How can he get this poem back on track? By discussing what's been going on here. The next stanza opens

     There are sentences with no appropriate context.
     What I mean is that my mind is an informal entity,
     multidirectional as light. Then there are sentences
     where the arrows equals its mark. The man
     in the second row exclaimed that he expected
     the remote control to return, but he really meant /....

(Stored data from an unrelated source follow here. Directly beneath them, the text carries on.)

(* ===== verification/IntervalSet.v ===== *)
(** * Sets of intervals (src/src/include/interval_set.h)

    A set of numbers as a map from starts to lengths.  [T] is [uint64_t]; the
    map is the list of its entries in the order of keys, an iterator a way to
    split that list in two, the entries before it and those from it on.  An
    operation whose assertion fails is a [Fault].  The encoding, which is that
    of the map, and the iterator classes are left out. *)

From S2P Require Import Prelude.
Open Scope Z_scope.

(** [p->first + p->second], and differences of offsets. *)
Definition tadd (a b : Z) : Z := u64 (a + b).
Definition tsub (a b : Z) : Z := u64 (a - b).

Record interval_set := IntervalSet {
  is_size : Z;
  is_map : list (Z * Z);
}.

Definition clear : interval_set := IntervalSet 0 [].

(** [std::map::insert], which keeps an entry that is there. *)
Definition minsert (k v : Z) (m : list (Z * Z)) : list (Z * Z) :=
  match mget k m with Some _ => m | None => mput k v m end.

Fixpoint lower_bound (start : Z) (m : list (Z * Z)) : list (Z * Z) * list (Z * Z) :=
  match m with
  | [] => ([], [])
  | p :: m' =>
      if p.1 <? start then let '(l1, l2) := lower_bound start m' in (p :: l1, l2)
      else ([], m)
  end.

(** The last entry before an iterator. *)
Fixpoint unsnoc (l : list (Z * Z)) : option (list (Z * Z) * (Z * Z)) :=
  match l with
  | [] => None
  | p :: l' => match unsnoc l' with Some (l'', q) => Some (p :: l'', q) | None => Some ([], p) end
  end.

Definition find_inc (start : Z) (m : list (Z * Z)) : list (Z * Z) * list (Z * Z) :=
  let '(l1, l2) := lower_bound start m in
  match unsnoc l1 with
  | Some (l1', p) =>
      if match l2 with [] => true | q :: _ => start <? q.1 end then
        if tadd p.1 p.2 <=? start then (l1, l2) else (l1', p :: l2)
      else (l1, l2)
  | None => (l1, l2)
  end.

Definition find_adj (start : Z) (m : list (Z * Z)) : list (Z * Z) * list (Z * Z) :=
  let '(l1, l2) := lower_bound start m in
  match unsnoc l1 with
  | Some (l1', p) =>
      if match l2 with [] => true | q :: _ => start <? q.1 end then
        if tadd p.1 p.2 <? start then (l1, l2) else (l1', p :: l2)
      else (l1, l2)
  | None => (l1, l2)
  end.

(** ** Queries *)

(** [contains(i, pstart, plen)]: the interval that contains [i]. *)
Definition is_contains (i : Z) (s : interval_set) : res (option (Z * Z)) :=
  match (find_inc i (is_map s)).2 with
  | [] => Ret None
  | (f, l) :: _ =>
      if i <? f then Ret None
      else if tadd f l <=? i then Ret None
      else
        _ <~ rassert ((f <=? i) && (i <? tadd f l));;
        Ret (Some (f, l))
  end.

(** [contains(start, len)] *)
Definition contains_range (start len : Z) (s : interval_set) : res bool :=
  match (find_inc start (is_map s)).2 with
  | [] => Ret false
  | (f, l) :: _ =>
      if start <? f then Ret false
      else if tadd f l <=? start then Ret false
      else
        _ <~ rassert ((f <=? start) && (start <? tadd f l));;
        Ret (negb (tadd f l <? tadd start len))
  end.

Definition is_empty (s : interval_set) : bool := match is_map s with [] => true | _ => false end.

Definition range_start (s : interval_set) : res Z :=
  match is_map s with [] => Fault | p :: _ => Ret p.1 end.

Definition range_end (s : interval_set) : res Z :=
  match unsnoc (is_map s) with None => Fault | Some (_, p) => Ret (tadd p.1 p.2) end.

(** [!contains(i)] *)
Definition lacks (i : Z) (s : interval_set) : res bool :=
  c <~ is_contains i s;;
  Ret (match c with Some _ => false | None => true end).

Definition starts_after (i : Z) (s : interval_set) : res bool :=
  b <~ lacks i s;;
  _ <~ rassert b;;
  Ret (match (find_inc i (is_map s)).2 with [] => false | _ => true end).

Definition start_after (i : Z) (s : interval_set) : res Z :=
  b <~ lacks i s;;
  _ <~ rassert b;;
  match (find_inc i (is_map s)).2 with [] => Fault | p :: _ => Ret p.1 end.

Definition end_after (start : Z) (s : interval_set) : res Z :=
  b <~ lacks start s;;
  _ <~ rassert (negb b);;
  match (find_inc start (is_map s)).2 with [] => Fault | p :: _ => Ret (tadd p.1 p.2) end.

(** ** Changes *)

(** [insert(start, len, pstart, plen)] *)
Definition is_insert (start len : Z) (s : interval_set) : res (interval_set * (Z * Z)) :=
  _ <~ rassert (0 <? len);;
  let sz := s64 (is_size s + len) in
  let m := is_map s in
  match find_adj start m with
  | (_, []) => Ret (IntervalSet sz (mput start len m), (start, len))
  | (l1, (f, l) :: l2) =>
      if f <? start then
        if negb (tadd f l =? start) then Fault else
        let l := tadd l len in
        match l2 with
        | (nf, nl) :: l3 =>
            if tadd start len =? nf then Ret (IntervalSet sz (l1 ++ (f, tadd l nl) :: l3), (f, tadd l nl))
            else Ret (IntervalSet sz (l1 ++ (f, l) :: l2), (f, l))
        | [] => Ret (IntervalSet sz (l1 ++ [(f, l)]), (f, l))
        end
      else if tadd start len =? f then
        Ret (IntervalSet sz (mput start (tadd len l) (l1 ++ l2)), (start, tadd len l))
      else
        _ <~ rassert (tadd start len <? f);;
        Ret (IntervalSet sz (mput start len m), (start, len))
  end.

(** [erase(iterator)], the iterator as the position of the entry. *)
Definition erase_at (i : nat) (s : interval_set) : res interval_set :=
  p <~ deref (is_map s !! i);;
  let sz := s64 (is_size s - p.2) in
  _ <~ rassert (0 <=? sz);;
  Ret (IntervalSet sz (delete i (is_map s))).

(** [erase(start, len, claim)]; a [claim] that is not given claims nothing. *)
Definition is_erase (start len : Z) (claim : Z -> Z -> bool) (s : interval_set) : res interval_set :=
  let '(l1, l2) := find_inc start (is_map s) in
  let sz := s64 (is_size s - len) in
  _ <~ rassert (0 <=? sz);;
  match l2 with
  | [] => Fault
  | (f, l) :: l2 =>
      _ <~ rassert (f <=? start);;
      let before := tsub start f in
      _ <~ rassert (tadd before len <=? l);;
      let after := tsub (tsub l before) len in
      let '(sz, m) :=
        if negb (before =? 0) then
          if claim f before then (s64 (sz - before), l1 ++ l2) else (sz, l1 ++ (f, before) :: l2)
        else (sz, l1 ++ l2) in
      if negb (after =? 0) then
        if claim (tadd start len) after then Ret (IntervalSet (s64 (sz - after)) m)
        else Ret (IntervalSet sz (mput (tadd start len) after m))
      else Ret (IntervalSet sz m)
  end.

Definition unclaimed (_ _ : Z) : bool := false.

(** [subtract] and [insert] of a whole set: the entries of [l] in turn. *)
Fixpoint subtract_loop (l : list (Z * Z)) (s : interval_set) : res interval_set :=
  match l with
  | [] => Ret s
  | p :: l => s <~ is_erase p.1 p.2 unclaimed s;; subtract_loop l s
  end.

Definition subtract (a s : interval_set) : res interval_set := subtract_loop (is_map a) s.

Fixpoint insert_loop (l : list (Z * Z)) (s : interval_set) : res interval_set :=
  match l with
  | [] => Ret s
  | p :: l => '(s, _) <~ is_insert p.1 p.2 s;; insert_loop l s
  end.

Definition insert_set (a s : interval_set) : res interval_set := insert_loop (is_map a) s.

(** ** Intersection *)

(** [m.insert] of an interval, counted in [_size]. *)
Definition emit (k v : Z) (s : interval_set) : interval_set := IntervalSet (s64 (is_size s + v)) (minsert k v (is_map s)).

(** [do ... while] the entries are equal: both iterators pass them, of which
    there is at least one. *)
Fixpoint same_run (pa pb : list (Z * Z)) (s : interval_set) : list (Z * Z) * list (Z * Z) * interval_set :=
  match pa, pb with
  | p :: pa', q :: pb' => if bool_decide (p = q) then same_run pa' pb' (emit p.1 p.2 s) else (pa, pb, s)
  | _, _ => (pa, pb, s)
  end.

(** [while (ps != s.m.end() && ps->first + ps->second <= x) ++ps] *)
Fixpoint pass (x : Z) (ps : list (Z * Z)) : list (Z * Z) :=
  match ps with
  | p :: ps' => if tadd p.1 p.2 <=? x then pass x ps' else ps
  | [] => []
  end.

(** The loop of [intersection_size_asym]: [ps] and [offset], and what is in
    the set so far. *)
Fixpoint asym_loop (fuel : nat) (l : list (Z * Z)) (ps : list (Z * Z)) (offset : Z) (s : interval_set) : res interval_set :=
  match fuel with
  | O => NoFuel
  | S fuel =>
      match (find_inc offset l).2 with
      | [] => Ret s
      | ((lf, ll) :: _) as pl =>
          match pass lf ps with
          | [] => Ret s
          | ((sf, sl) :: ps') as ps =>
              let offset := tadd lf ll in
              if offset <=? sf then asym_loop fuel l ps sf s
              else if bool_decide ((sf, sl) = (lf, ll)) then
                let '(ps, _, s) := same_run ps pl s in
                match ps with
                | [] => Ret s
                | p :: _ => asym_loop fuel l ps p.1 s
                end
              else
                let start := Z.max sf lf in
                let en := Z.min (tadd sf sl) offset in
                _ <~ rassert (start <? en);;
                let s := emit start (tsub en start) s in
                if tadd sf sl <=? offset then
                  match ps' with
                  | [] => Ret s
                  | p :: _ => asym_loop fuel l ps' p.1 s
                  end
                else asym_loop fuel l ps offset s
          end
      end
  end.

Definition intersection_size_asym (s l this : interval_set) : res interval_set :=
  match is_map s with
  | [] => Fault
  | p :: _ => asym_loop (S (length (is_map s) + length (is_map l))) (is_map l) (is_map s) p.1 this
  end.

(** The loop of [intersection_of]. *)
Fixpoint sym_loop (fuel : nat) (pa pb : list (Z * Z)) (s : interval_set) : res interval_set :=
  match fuel with
  | O => NoFuel
  | S fuel =>
      match pa, pb with
      | (af, al) :: pa', (bf, bl) :: pb' =>
          if tadd af al <=? bf then sym_loop fuel pa' pb s
          else if tadd bf bl <=? af then sym_loop fuel pa pb' s
          else if bool_decide ((af, al) = (bf, bl)) then
            let '(pa, pb, s) := same_run pa pb s in sym_loop fuel pa pb s
          else
            let start := Z.max af bf in
            let en := Z.min (tadd af al) (tadd bf bl) in
            _ <~ rassert (start <? en);;
            let s := emit start (tsub en start) s in
            if tadd bf bl <? tadd af al then sym_loop fuel pa pb' s else sym_loop fuel pa' pb s
      | _, _ => Ret s
      end
  end.

(** [intersection_of(a, b)], which clears the set first. *)
Definition intersection_of (a b : interval_set) : res interval_set :=
  let '(s, l) := if is_size a <? is_size b then (a, b) else (b, a) in
  if is_size s =? 0 then Ret clear
  else if 10 <=? Z.quot (is_size l) (is_size s) then intersection_size_asym s l clear
  else sym_loop (S (length (is_map a) + length (is_map b))) (is_map a) (is_map b) clear.

Definition intersects (start len : Z) (s : interval_set) : res bool :=
  '(a, _) <~ is_insert start len clear;;
  i <~ intersection_of s a;;
  Ret (negb (is_empty i)).

(** ** Union *)

Definition union_of (a b : interval_set) : res interval_set :=
  ab <~ intersection_of a b;;
  s <~ subtract ab a;;
  insert_set b s.

Definition union_insert (off len : Z) (s : interval_set) : res interval_set :=
  '(a, _) <~ is_insert off len clear;;
  union_of s a.

(** ** Inclusion *)

(** [while (pb->first + pb->second <= pa->first)], [None] at the end. *)
Fixpoint catch (x : Z) (pb : list (Z * Z)) : option (list (Z * Z)) :=
  match pb with
  | [] => None
  | q :: pb' =>
      if tadd q.1 q.2 <=? x then match pb' with [] => None | _ => catch x pb' end
      else Some pb
  end.

Fixpoint equal_run (pa pb : list (Z * Z)) : list (Z * Z) * list (Z * Z) :=
  match pa, pb with
  | p :: pa', q :: pb' => if bool_decide (p = q) then equal_run pa' pb' else (pa, pb)
  | _, _ => (pa, pb)
  end.

Fixpoint subset_loop (fuel : nat) (pa pb : list (Z * Z)) : res bool :=
  match fuel with
  | O => NoFuel
  | S fuel =>
      match pa, pb with
      | (af, al) :: pa', _ :: _ =>
          match catch af pb with
          | None => Ret false
          | Some [] => Fault
          | Some (((bf, bl) :: pb') as pb) =>
              if bool_decide ((af, al) = (bf, bl)) then let '(pa, pb) := equal_run pa pb in subset_loop fuel pa pb
              else if af <? bf then Ret false
              else if tadd bf bl <? tadd af al then Ret false
              else subset_loop fuel pa' pb
          end
      | _, _ => Ret (match pa with [] => true | _ => false end)
      end
  end.

Definition subset_size_sym (a b : interval_set) : res bool :=
  subset_loop (S (length (is_map a) + length (is_map b))) (is_map a) (is_map b).

(** [for (i = m.begin(); ...) if (!big.contains(...)) return false] *)
Fixpoint contains_all_loop (l : list (Z * Z)) (big : interval_set) : res bool :=
  match l with
  | [] => Ret true
  | p :: l =>
      b <~ contains_range p.1 p.2 big;;
      if (b : bool) then contains_all_loop l big else Ret false
  end.

Definition subset_of (s big : interval_set) : res bool :=
  if is_size s =? 0 then Ret true
  else if is_size big <? is_size s then Ret false
  else
    e <~ range_end s;;
    e' <~ range_end big;;
    if e' <? e then Ret false
    else if Z.quot (is_size big) (is_size s) <? 10 then subset_size_sym s big
    else contains_all_loop (is_map s) big.

(** ** Spans *)

Fixpoint span_loop (p : list (Z * Z)) (len : Z) (s : interval_set) : res interval_set :=
  match p with
  | [] => Ret s
  | (f, l) :: p =>
      if 0 <? len then
        if l <? len then
          '(s, _) <~ is_insert f l s;;
          span_loop p (tsub len l) s
        else
          '(s, _) <~ is_insert f len s;;
          Ret s
      else Ret s
  end.

Definition span_of (other : interval_set) (start len : Z) : res interval_set :=
  match (find_inc start (is_map other)).2 with
  | [] => Ret clear
  | (f, l) :: p =>
      if f <? start then
        if tadd f l <? start then Ret clear
        else if tadd f l <? tadd start len then
          let howmuch := tsub l (tsub start f) in
          '(s, _) <~ is_insert start howmuch clear;;
          span_loop p (tsub len howmuch) s
        else
          '(s, _) <~ is_insert start len clear;;
          Ret s
      else span_loop ((f, l) :: p) len clear
  end.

Multidirectional's a good word for what's going on in many of the poems, but they work because they're in the grip of masterly syntax, a syntax which he can make work unpunctuated, writing again, I think, about his own writing in 'Closer to Home'

   The idea was to exude words
   like pheromones
   salts or attitude then
   to abstract from these a style /...

Nevertheless, among all these densely descriptive, skittering, allusive poems, I have that turquoise rayon shirt with mother-of-pearl buttons stuck in my mind. And this is the second striking characteristic of the poems: how non-visual they are. There's very little stuff like that shirt; this is head-stuff. 'A blonde voice'? ['The Only Justice is Love'] - no, that sort of thing isn't visual. Sometimes there's stuff for the ear as well. 'On Wasting Time' sets up an expectation for a visual description, opening, 'The figure could be described as in repose' but meets that expectation not with visual exploration of the figure but with a heady examination of that preposition 'in':

     The figure could be described to be in repose
     in the same way that men are said to be in love
     or actions in vain, each swelling to fill its abstract,
     ill-conceived element, air or other, with novel strains,
     forms harmonious, as waves would fill an ear.

Pecqueur revels in words, and will pack them together like they've never been before. This, from 'How to Make the Case Against Happiness':

     The enthusiast's dream is a rapt idol,
     an escape module fashioned like a second head
     from government surplus neoprene.

What is that neoprene doing in there? Sometimes his own enthusiasm for words seems to get a bit out of hand. But not the syntax, never the syntax.